Interesting research, but no we don’t have live and breeding robots
Scientists announced on Monday that they had optimized a way to obtain mobile clusters of cells to organize other cells into smaller clusters which, under the right conditions, could themselves be motile. The researchers call this process “kinematic self-replication”, although this is not entirely correct: the copies need the help of humans to start moving on their own, are smaller than originals and the copying process stops after only a few cycles.
So, of course, CNN headlined its coverage “The World’s First Living Robots Can Now Reproduce”.
This is a case where something really interesting is going on, but scientists and some of the development coverage are promoting it a lot more than it actually is. So let’s see what has really been done.
Movable balls of cells
The whole process begins with isolating the embryonic cells from a frog egg. Among the many interesting properties of cells, two are relevant for this work. The first is that these cells stick together. If you leave a group of them in a grow box, they will gather into a ball. You can even dissociate them entirely and leave a collection of them in culture, and they will stick together and form a ball of cells.

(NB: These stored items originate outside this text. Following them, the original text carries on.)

(** * Visualjournal, app.py: prompt construction, generation client,
      scene wrapper and dataset summarizer.

    The development embeds the four helper functions of [app.py]
    ([generate_paperscript], [build_paper_html], [build_journal_prompt],
    [summarize_dataframe], [build_table_prompt]) together with the constant
    [DEFAULT_FALLBACK_PAPERSCRIPT], and proves the properties the
    specification states about them.

    Conventions.
    - A Python [str] is a [string]: the sequence of the bytes of its UTF-8
      encoding.  Concatenation, equality and the substring relation of
      Python strings are those of their encodings.
    - A Python [int] is a [Z].
    - A call that may raise returns a [result]; the generation client, which
      also talks to the remote service, runs in the monad [M] that records
      every remote call.
    - An argument with a default value is an [option]: [None] is the call
      that leaves the argument out. *)

From Stdlib Require Import String Ascii List ZArith Bool Arith Lia.
From Stdlib Require QArith.
From Stdlib Require Import DecimalString.
Import ListNotations.
Local Open Scope string_scope.

(** ** Python values: strings, exceptions, results *)

Module Py.

(** The characters the templates cannot write inside a literal. *)
Definition dq : string := String (ascii_of_nat 34) EmptyString.
Definition nl : string := String (ascii_of_nat 10) EmptyString.

(** [sep.join(xs)] is [String.concat sep xs]. *)
(** [bool(s)] of a string: true unless the string is empty. *)
Definition truthy (s : string) : bool :=
  match s with
  | EmptyString => false
  | String _ _ => true
  end.

(** [str(n)] of an integer. *)
Definition str_of_int (n : Z) : string := NilZero.string_of_int (Z.to_int n).

(** The exception classes the module can meet.  [OtherError] stands for any
    class that is neither [AttributeError] nor [ValueError] (transport
    failures of the SDK, for one). *)
Inductive exn : Type :=
| AttributeError (msg : string)
| ValueError (msg : string)
| OtherError (cls msg : string).

(** [isinstance(e, AttributeError)]: what [except AttributeError] catches. *)
Definition is_AttributeError (e : exn) : bool :=
  match e with
  | AttributeError _ => true
  | _ => false
  end.

Inductive result (A : Type) : Type :=
| Return (a : A)
| Raise (e : exn).
Arguments Return {A} a.
Arguments Raise {A} e.

Definition bind_result {A B : Type} (r : result A) (k : A -> result B) : result B :=
  match r with
  | Return a => k a
  | Raise e => Raise e
  end.

(** [try: body  except AttributeError: handler] *)
Definition try_except_AttributeError {A : Type} (body : result A) (handler : result A)
  : result A :=
  match body with
  | Return a => Return a
  | Raise e => if is_AttributeError e then handler else Raise e
  end.

(** Substrings.  [prefixb p s]: [s.startswith(p)]; [count_sub p s]: the number
    of positions of [s] at which [p] occurs; [count_char c s]: the number of
    occurrences of the character [c]. *)
Fixpoint prefixb (p s : string) : bool :=
  match p with
  | EmptyString => true
  | String x p' =>
      match s with
      | EmptyString => false
      | String y s' => Ascii.eqb x y && prefixb p' s'
      end
  end.

Fixpoint count_sub (p s : string) : nat :=
  match s with
  | EmptyString => if prefixb p s then 1 else 0
  | String _ s' => (if prefixb p s then 1 else 0) + count_sub p s'
  end.
(** A node that is not assigned when the final loop starts and has no
    existing position is placed by two successive draws. *)
Lemma place_missed_draws existing nodes (rnd : Random num) st n :
  NoDup (ids nodes) → n ∈ nodes →
  BackendWordNode.id n ∉ assigned st →
  existing_entry existing (BackendWordNode.id n) = None →
  ∃ k, positionedNodes (place_missed existing nodes rnd st) !! BackendWordNode.id n
       = Some (positioned n (mul (rnd k) NODE_AREA_WIDTH) (mul (rnd (S k)) NODE_AREA_HEIGHT)).
Proof.
  revert rnd st. induction nodes as [|m rest IH]; intros rnd st Hnd Hn Hfresh Hnone;
    [by apply elem_of_nil in Hn|].
  apply NoDup_cons in Hnd as [Hm Hnd]. simpl.
  apply elem_of_cons in Hn as [->|Hn].
  - rewrite decide_False by done. unfold place_missed_node. rewrite Hnone. simpl.
    exists 0.
    rewrite (ext_positioned _ _ (extends_place_missed existing rest _ _))
      by (simpl; set_solver).
    simpl. apply lookup_insert_eq.
  - assert (BackendWordNode.id n ≠ BackendWordNode.id m) as Hne.
    { intros Heq. apply Hm. rewrite <- Heq. unfold ids. apply list_elem_of_fmap. eauto. }
    case_decide; [by apply IH|].
    destruct (place_missed_node existing m rnd st) as [st1 rnd1] eqn:Hnode.
    assert (∃ j, ∀ i, rnd1 i = rnd (j + i)) as [j Hj].
    { unfold place_missed_node, Math_random in Hnode.
      destruct (existing_entry existing (BackendWordNode.id m));
        simplify_eq/=; [by exists 0|by exists 2]. }
    destruct (IH rnd1 st1) as [k Hk]; [done..| |done|].
    + change st1 with (st1, rnd1).1. rewrite <- Hnode, place_missed_node_assigned.
      set_solver.
    + exists (j + k). rewrite Hk, !Hj. by rewrite Nat.add_succ_r.
Qed.

End Traversal.

(** ** The magnitude of the coordinates *)

Section Magnitude.
Context {num : Type} `{Number num} (bounded : Z → num → Prop) `{!BoundedArith bounded}.
Implicit Types (st : LayoutState num) (item : QueueItem num)
  (existing : option (gmap string (WordNode.t num)))
  (nodes children : list BackendWordNode.t).

Lemma reach_mono (d d' : nat) : d ≤ d' → (reach d ≤ reach d')%Z.
Proof. unfold reach. intros Hd. nia. Qed.

Lemma reach_step (d : nat) : (reach d + 100 * (Z.of_nat d + 1) ≤ reach (d + 1))%Z.
Proof. unfold reach. nia. Qed.

Lemma reach_safe (d n : nat) (B : Z) :
  d ≤ n → (reach n ≤ B)%Z → (B ≤ MAX_SAFE_INTEGER)%Z →
  (reach d ≤ MAX_SAFE_INTEGER)%Z ∧ (100 * (Z.of_nat d + 1) ≤ MAX_SAFE_INTEGER)%Z.
Proof.
  intros Hd Hn HB. pose proof (reach_mono d n Hd). unfold reach in *. nia.
Qed.

Lemma bounded_nat (k : nat) :
  (Z.of_nat k ≤ MAX_SAFE_INTEGER)%Z → bounded (Z.of_nat k) (of_Z (Z.of_nat k)).
Proof.
  intros Hk. rewrite <- (Z.abs_eq (Z.of_nat k)) at 1 by lia.
  apply bounded_of_Z. lia.
Qed.
(** * gocrawler: a shallow embedding of the concurrent crawl engine

    The development follows the Go sources package by package:
    - [Go]         machine integers, durations, errors and buffered channels;
    - [RateLimiter] crawler/ratelimiter.go (token bucket on a channel);
    - [Storage]    storage: [Results], [AddPage], [GetStats];
    - [Crawler]    crawler: visited set, scope policy, the monitor goroutine,
                   and the worker loop as a small-step transition system in
                   which every step is one atomic action of one goroutine. *)

From Stdlib Require Import ZArith List String Ascii Bool Lia.
From Stdlib Require Import Floats.PrimFloat Numbers.Cyclic.Int63.Uint63.
From Stdlib Require Import Numbers.DecimalString.
From stdpp Require Import base gmap strings list.

Local Open Scope Z_scope.

(* ===================================================================== *)
(** ** Go runtime notions used by the program                             *)
(* ===================================================================== *)

Module Go.

(** A computation either returns or panics (a run-time panic unwinds the
    goroutine and, unrecovered, stops the program). *)
Inductive result (A : Type) : Type :=
| Ok (a : A)
| Panic (msg : string).
Arguments Ok {A} a.
Arguments Panic {A} msg.

Definition is_panic {A} (r : result A) : bool :=
  match r with Ok _ => false | Panic _ => true end.

Definition bind {A B} (r : result A) (k : A -> result B) : result B :=
  match r with Ok a => k a | Panic m => Panic m end.

(** [int] and [int64] are 64-bit two's complement on the supported
    platforms; arithmetic wraps. *)
Definition min_int : Z := - 2 ^ 63.
Definition max_int : Z := 2 ^ 63 - 1.
Definition in_int (z : Z) : Prop := min_int <= z <= max_int.
Definition wrap (z : Z) : Z := (z + 2 ^ 63) mod 2 ^ 64 - 2 ^ 63.

Definition add (a b : Z) : Z := wrap (a + b).

(** Integer division truncates toward zero and panics on a zero divisor. *)
Definition div (a b : Z) : result Z :=
  if b =? 0 then Panic "runtime error: integer divide by zero"
  else Ok (wrap (Z.quot a b)).

(** package time: a [Duration] is an int64 count of nanoseconds. *)
Definition Millisecond : Z := 1000000.
Definition Second : Z := 1000000000.
(** [Duration.Milliseconds] is [int64(d) / 1e6]. *)
Definition Milliseconds (d : Z) : Z := Z.quot d 1000000.

(** [time.NewTicker d] panics unless [d] is positive. *)
Definition NewTicker (d : Z) : result Z :=
  if d <=? 0 then Panic "non-positive interval for NewTicker" else Ok d.

(** The [error] interface: [None] is [nil], [Some s] an error whose
    [Error()] text is [s]. *)
Definition error : Type := option string.

(** Buffered channels: the queued elements (oldest first), the capacity
    and the closed flag. *)
Record chan (A : Type) : Type := Chan {
  buf : list A;
  cap : nat;
  closed : bool
}.
Arguments Chan {A} buf cap closed.
Arguments buf {A} c.
Arguments cap {A} c.
Arguments closed {A} c.

(** [make(chan A, n)] panics on a negative size. *)
Definition make_chan {A} (n : Z) : result (chan A) :=
  if n <? 0 then Panic "makechan: size out of range"
  else Ok (Chan [] (Z.to_nat n) false).

Definition has_room {A} (c : chan A) : bool :=
  (length (buf c) <? cap c)%nat.

Definition push {A} (c : chan A) (a : A) : chan A :=
  Chan (buf c ++ [a]) (cap c) (closed c).

(** A plain send [c <- a]: panics on a closed channel, completes when
    the buffer has room (a waiting receiver would take the element out
    of the buffer in its own step), and otherwise blocks. *)
Inductive send_outcome (A : Type) : Type :=
| Sent (c : chan A)
| SendBlocks
| SendPanics.
Arguments Sent {A} c.
Arguments SendBlocks {A}.
Arguments SendPanics {A}.

Definition send {A} (c : chan A) (a : A) : send_outcome A :=
  if closed c then SendPanics
  else if has_room c then Sent (push c a)
  else SendBlocks.

(** A receive [a, ok := <-c]: the oldest buffered element, or the zero
    value with [ok = false] from a closed and drained channel, or it
    blocks ([None]). *)
Definition recv {A} (c : chan A) : option (option A * chan A) :=
  match buf c with
  | a :: rest => Some (Some a, Chan rest (cap c) (closed c))
  | [] => if closed c then Some (None, c) else None
  end.

Definition close {A} (c : chan A) : result (chan A) :=
  if closed c then Panic "close of closed channel"
  else Ok (Chan (buf c) (cap c) true).

(** The conversion [float64(n)] of an int64 (round to nearest even). *)
Definition float64_of_int (z : Z) : float :=
  if z =? min_int
  then PrimFloat.opp (PrimFloat.mul (PrimFloat.of_uint63 (Uint63.of_Z (2 ^ 62)))
                                    (PrimFloat.of_uint63 (Uint63.of_Z 2)))
  else if z <? 0
  then PrimFloat.opp (PrimFloat.of_uint63 (Uint63.of_Z (- z)))
  else PrimFloat.of_uint63 (Uint63.of_Z z).

(** The verb [%d] of package fmt on an int. *)
Definition format_d (z : Z) : string := NilZero.string_of_int (Z.to_int z).

End Go.

Import Go.

(* ===================================================================== *)
(** ** crawler/ratelimiter.go                                             *)
(* ===================================================================== *)

Module RateLimiter.

(** [RateLimiter]: the ticker (its period, and whether it still runs)
    and the token channel of [struct{}] values. *)
Record t : Type := Mk {
  interval : Z;
  ticking : bool;
  tokens : chan unit
}.

Definition count (rl : t) : nat := length (buf (tokens rl)).
Definition capacity (rl : t) : nat := cap (tokens rl).

(** The initial fill loop [for i := 0; i < n; i++ { tokens <- struct{}{} }]
    with [n - i] iterations left; [None] when a send would block for
    ever (nothing receives during construction). *)
Fixpoint fill (left : nat) (c : chan unit) : option (result (chan unit)) :=
  match left with
  | O => Some (Ok c)
  | S left' =>
      match send c tt with
      | Sent c' => fill left' c'
      | SendBlocks => None
      | SendPanics => Some (Panic "send on closed channel")
      end
  end.
(* ===== verification/FloatError.v ===== *)
(** * Rounding errors

    How far the binary64 operations of [Float64] are from the exact result: half a unit in the
    last of 53 bits, or half of [2^-1074] for a result that small; and [round(f, ndigits)], which
    rounds twice.  The bounds are multiplied by [2^53] and by the divisor, so they are statements
    on integers. *)

From S2P Require Import Prelude Float64.
Local Open Scope Z_scope.

(** [2^53 |z - t| <= |t| + 2^52 w]: [z] is [t] rounded, with [w] the weight of [2^-1074]. *)
Definition rounds_to (t w z : Z) : Prop := 2 ^ 53 * Z.abs (z - t) <= Z.abs t + 2 ^ 52 * w.

Lemma round53_error a d s :
  0 <= a → 0 < d → 0 <= s → rounds_to a (d * 2 ^ s) (round53 a d s * (d * 2 ^ s)).
Proof.
  intros Ha Hd Hs. unfold rounds_to, round53. rewrite Z.shiftr_div_pow2 by lia.
  assert (0 < 2 ^ s) as Hps by (apply Z.pow_pos_nonneg; lia).
  rewrite Z.div_div, (Z.mul_comm (2 ^ s) d) by lia. set (D := d * 2 ^ s). assert (0 < D) as HD by (unfold D; nia).
  set (q := a / D). assert (0 <= q) as Hq by (apply Z.div_pos; lia).
  set (k := Z.max 0 (Z.log2 q - 52)). assert (0 <= k) as Hk by lia.
  rewrite Z.shiftl_mul_pow2, rhe_div_pow_spec, Z.pow_add_r, Z.mul_assoc by lia. fold D.
  assert (0 < 2 ^ k) as Hpk by (apply Z.pow_pos_nonneg; lia).
  pose proof (rhe_div_error a (D * 2 ^ k) ltac:(nia)) as He. set (r := rhe_div a (D * 2 ^ k)) in *.
  replace (r * 2 ^ k * D) with (r * (D * 2 ^ k)) by ring.
  assert (2 ^ 52 * (D * 2 ^ k) <= a + 2 ^ 52 * D) as Hb; [|lia].
  destruct (decide (Z.log2 q <= 52)) as [Hl|Hl].
  - replace k with 0 by lia. lia.
  - assert (2 ^ 52 * 2 ^ k <= q) as Hkq.
    { rewrite <- Z.pow_add_r by lia. replace (52 + k) with (Z.log2 q) by lia.
      apply Z.log2_spec. destruct (Z.eq_dec q 0) as [E|]; [rewrite E in Hl; cbn in Hl; lia|lia]. }
    pose proof (Z.mul_div_le a D HD) as Hle. fold q in Hle.
    assert (D * (2 ^ 52 * 2 ^ k) <= D * q) by (apply Z.mul_le_mono_nonneg_l; lia). lia.
Qed.

(** The value rounded with the sign of [t]. *)
Lemma signed_round t d s z :
  0 < d → 0 <= s → signed64 (Z.sgn t) (round53 (Z.abs t) d s) = Fin z → rounds_to t (d * 2 ^ s) (z * (d * 2 ^ s)).
Proof.
  intros Hd Hs. unfold signed64. destruct (_ <? _); [|destruct (0 <? _); done]. intros [= <-].
  pose proof (round53_error (Z.abs t) d s ltac:(lia) Hd Hs) as He. unfold rounds_to in *.
  set (m := round53 _ _ _) in *. set (D := d * 2 ^ s) in *.
  destruct (Z.lt_trichotomy t 0) as [Ht|[->|Ht]].
  - rewrite Z.sgn_neg by lia. replace (-1 * m * D - t) with (- (m * D - Z.abs t)) by lia. rewrite Z.abs_opp. lia.
  - cbn in *. lia.
  - rewrite Z.sgn_pos, Z.mul_1_l by lia. replace (m * D - t) with (m * D - Z.abs t) by lia. lia.
Qed.

Lemma f64_round_error n d z : 0 < d → f64_round n d = Fin z → rounds_to (n * unit64) d (z * d).
Proof.
  intros Hd Hr. pose proof unit64_pos.
  rewrite <- (Z.mul_1_r d), <- (Z.pow_0_r 2) at 1 2. apply signed_round; [done|lia|].
  rewrite <- Hr. unfold f64_round. by rewrite Z.abs_mul, (Z.abs_eq unit64), Z.sgn_mul, (Z.sgn_pos unit64), Z.mul_1_r by lia.
Qed.

(** A sum is exact in its weight, so its error is relative only. *)
Lemma round53_sum_error a : 0 <= a → 2 ^ 53 * Z.abs (round53 a 1 0 - a) <= a.
Proof.
  intros Ha. unfold round53. rewrite Z.shiftr_0_r, Z.div_1_r, Z.add_0_l.
  set (k := Z.max 0 (Z.log2 a - 52)). assert (0 <= k) as Hk by lia.
  rewrite Z.shiftl_mul_pow2, rhe_div_pow_spec, Z.mul_1_l by lia.
  assert (0 < 2 ^ k) as Hpk by (apply Z.pow_pos_nonneg; lia).
  pose proof (rhe_div_error a (2 ^ k) Hpk) as He.
  destruct (decide (Z.log2 a <= 52)) as [Hl|Hl].
  - replace k with 0 in * by lia. rewrite Z.pow_0_r in *. pose proof (rhe_div_exact a 1 ltac:(lia)) as Hx.
    rewrite Z.mul_1_r in Hx. rewrite Hx. lia.
  - assert (2 ^ 52 * 2 ^ k <= a); [|lia].
    rewrite <- Z.pow_add_r by lia. replace (52 + k) with (Z.log2 a) by lia.
    apply Z.log2_spec. destruct (Z.eq_dec a 0) as [E|]; [rewrite E in Hl; cbn in Hl; lia|lia].
Qed.

Lemma f64_sub_error a b z : f64_sub (Fin a) (Fin b) = Fin z → 2 ^ 53 * Z.abs (z - (a - b)) <= Z.abs (a - b).
Proof.
  unfold f64_sub, f64_add, f64_neg, signed64. replace (a + - b) with (a - b) by lia. set (t := a - b).
  destruct (_ <? _); [|destruct (0 <? _); done]. intros [= <-].
  pose proof (round53_sum_error (Z.abs t) ltac:(lia)) as He. set (m := round53 _ _ _) in *.
  destruct (Z.lt_trichotomy t 0) as [Ht|[->|Ht]].
  - rewrite Z.sgn_neg by lia. replace (-1 * m - t) with (- (m - Z.abs t)) by lia. rewrite Z.abs_opp. lia.
  - cbn in *. lia.
  - rewrite Z.sgn_pos, Z.mul_1_l by lia. replace (m - t) with (m - Z.abs t) by lia. lia.
Qed.

Lemma f64_mul_error a b z : f64_mul (Fin a) (Fin b) = Fin z → rounds_to (a * b) unit64 (z * unit64).
Proof.
  intros Hz. replace unit64 with (1 * 2 ^ 1074) by (rewrite Z.mul_1_l; symmetry; apply unit64_eq).
  apply signed_round; [lia|lia|exact Hz].
Qed.

Lemma f64_div_error a b z : 0 < b → f64_div (Fin a) (Fin b) = Ok (Fin z) → rounds_to (a * unit64) b (z * b).
Proof.
  intros Hb Hz. pose proof unit64_pos. rewrite <- (Z.mul_1_r b), <- (Z.pow_0_r 2) at 1 2.
  apply signed_round; [done|lia|]. unfold f64_div in Hz. destruct b; try lia. injection Hz as Hz.
  rewrite <- Hz, Z.abs_mul, (Z.abs_eq unit64), !Z.sgn_mul, (Z.sgn_pos unit64), (Z.sgn_pos (Z.pos p)), (Z.abs_eq (Z.pos p)) by lia.
  by rewrite !Z.mul_1_r.
Qed.

Lemma int_div_error a b z : 0 < b → int_div a b = Ok (Fin z) → rounds_to (a * unit64) b (z * b).
Proof.
  intros Hb. unfold int_div. rewrite (proj2 (Z.eqb_neq b 0)), Z.sgn_pos, Z.mul_1_l, Z.abs_eq by lia.
  destruct (f64_round a b) eqn:E; try done. intros [= <-]. by apply f64_round_error.
Qed.

(** [round(f, nd)]: first to the nearest multiple [r / 10^nd], then to the nearest float. *)
Lemma py_round_error a nd z :
  0 <= nd → py_round (Fin a) nd = Ok (Fin z) →
  ∃ r, 2 * Z.abs (r * unit64 - a * 10 ^ nd) <= unit64 ∧ rounds_to (r * unit64) (10 ^ nd) (z * 10 ^ nd).
Proof.
  intros Hnd. assert (0 < 10 ^ nd) as Hp by (apply Z.pow_pos_nonneg; lia). pose proof unit64_pos as Hu.
  unfold py_round, f64_round_digits.
  rewrite rhe_div_pow_spec by lia. replace (1 * 2 ^ 1074) with unit64 by (rewrite Z.mul_1_l; apply unit64_eq).
  set (r := Z.sgn a * _). destruct (f64_round r (10 ^ nd)) as [m| | |] eqn:E; try done. intros [= <-].
  exists r. split; [|by apply f64_round_error].
  pose proof (rhe_div_error (Z.abs a * 10 ^ nd) unit64 Hu) as He.
  destruct (Z.lt_trichotomy a 0) as [Ht|[->|Ht]].
  - unfold r. rewrite Z.sgn_neg by lia. set (x := rhe_div _ _) in *.
    replace (-1 * x * unit64 - a * 10 ^ nd) with (- (x * unit64 - Z.abs a * 10 ^ nd)) by lia. lia.
  - unfold r. cbn. lia.
  - unfold r. rewrite Z.sgn_pos, Z.mul_1_l by lia. rewrite (Z.abs_eq a) in * by lia. lia.
Qed.

(** A product of moderate size is finite. *)
Lemma f64_mul_finite a b : Z.abs (a * b) < 2 ^ 2000 * unit64 → isfinite (f64_mul (Fin a) (Fin b)) = true.
Proof.
  intros Hab. unfold f64_mul, signed64.
  pose proof (round53_bound (Z.abs (a * b)) 1074 ltac:(lia) ltac:(lia)) as Hr.
  rewrite <- unit64_eq in Hr. pose proof unit64_pos as Hu.
  assert (Z.abs (a * b) / unit64 < 2 ^ 2000) as Hq by (apply Z.div_lt_upper_bound; lia).
  rewrite (proj2 (Z.ltb_lt _ _)); [done|].
  assert (2 * 2 ^ 2000 < limit64) by (vm_compute; reflexivity). lia.
Qed.

#[global] Arguments rounds_to : simpl never.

The second relevant characteristic of cells is that they self-organize, so that the outer cells have threadlike projections called cilia. These go around in circles, pushing against the surrounding fluid of the growing medium. Over time, neighboring cells coordinate their eyelashes in such a way that eventually the entire ball of cells will eventually spin their eyelashes in synchrony.
And that is enough for the whole ball of cells to start moving. For simplicity, we’ll call these balls of moving cells, or MBCs. Without obstacles, an MBC will make a circular path in the grow box and continue to do so for up to two weeks before running out of energy. These are the “living robots” from the CNN headline. They are not new either; the same research team described them in an article in March.
What is new is that the researchers placed a collection of dissociated cells in the dish with the MBCs. And, as the MBCs circled around, they created a cluster of cells in the center of the circle they drew (think of the path of the moving ball of cells like a donut – the cells clump together in the hole in the cell). donut). And, because these loose cells naturally adhere to themselves, a new group would begin to form out of them.
On their own, the new clusters were too small to do much. But the researchers could remove them from that box and place them in a new one with a dense supply of extra cells. The small clusters would grow by incorporating some of these extra cells and eventually reach the point where they too are motile.
Too mini me
The problem with this process is that it is inefficient. The second generation of MBCs was smaller than the first and drew a smaller circle. At the most, you could pass two generations of offspring MBCs before the whole process comes to a halt. They are therefore not particularly precise or efficient replicators.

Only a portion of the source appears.